"""

Lemma partial_snoc B g x : 0 <= B -> Forall (sample_ok B) (g ++ [x]) -> B * (len g + 1) < 2 ^ 63 ->
  (if negb (I64_MIN =? partial g) then if I64_MIN =? x then Ok I64_MIN else chk_i 64 (partial g + x) else Ok (partial g))
  = Ok (partial (g ++ [x])) /\ ((I64_MIN =? partial (g ++ [x])) = negb (nan_free (g ++ [x]))).
Proof.
  intros HB Hok Hmax. pose proof (len_nonneg g). pose proof Hok as [Hg Hx%Forall_singleton]%Forall_app.
  assert (forall l, Forall (sample_ok B) l -> len l <= len g + 1 -> nan_free l = true -> Z.abs (zsum_list l) < 2 ^ 63) as Hsm.
  { intros l Hl Hlen Hn. pose proof (zsum_list_small B l HB Hl Hn). nia. }
  assert ((I64_MIN =? partial g) = negb (nan_free g)) as ->.
  { unfold partial. destruct (nan_free g) eqn:En; [|done]. specialize (Hsm g Hg ltac:(lia) En). apply Z.eqb_neq. lia. }
  assert ((I64_MIN =? partial (g ++ [x])) = negb (nan_free (g ++ [x]))) as ->.
  { unfold partial. destruct (nan_free (g ++ [x])) eqn:En; [|done].
    specialize (Hsm (g ++ [x]) Hok ltac:(rewrite len_app; change (len [x]) with 1; lia) En). apply Z.eqb_neq. lia. }
  split; [|done]. rewrite negb_involutive. unfold partial. specialize (Hsm (g ++ [x]) Hok). rewrite len_app in Hsm.
  rewrite nan_free_app in *. destruct (nan_free g); [|done]. cbn [andb nan_free forallb] in *. rewrite (Z.eqb_sym x), andb_true_r in *.
  case_if; cbn [negb] in *; [done|]. specialize (Hsm ltac:(change (len [x]) with 1; lia) eq_refl).
  rewrite zsum_list_app in *. cbn [zsum_list foldr] in *. rewrite Z.add_0_r in *. apply chk_i_ok. width_lia.
Qed.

"""

**EXERCISE DETAILS**
Your task is to set down exactly the lines from the line containing "specialize (Hsm (g ++ [x]) Hok ltac:(rewrite" to the end of the data above, including both ends.

**YOUR SOLUTION**
    specialize (Hsm (g ++ [x]) Hok ltac:(rewrite len_app; change (len [x]) with 1; lia) En). apply Z.eqb_neq. lia. }
  split; [|done]. rewrite negb_involutive. unfold partial. specialize (Hsm (g ++ [x]) Hok). rewrite len_app in Hsm.
  rewrite nan_free_app in *. destruct (nan_free g); [|done]. cbn [andb nan_free forallb] in *. rewrite (Z.eqb_sym x), andb_true_r in *.
  case_if; cbn [negb] in *; [done|]. specialize (Hsm ltac:(change (len [x]) with 1; lia) eq_refl).
  rewrite zsum_list_app in *. cbn [zsum_list foldr] in *. rewrite Z.add_0_r in *. apply chk_i_ok. width_lia.
Qed.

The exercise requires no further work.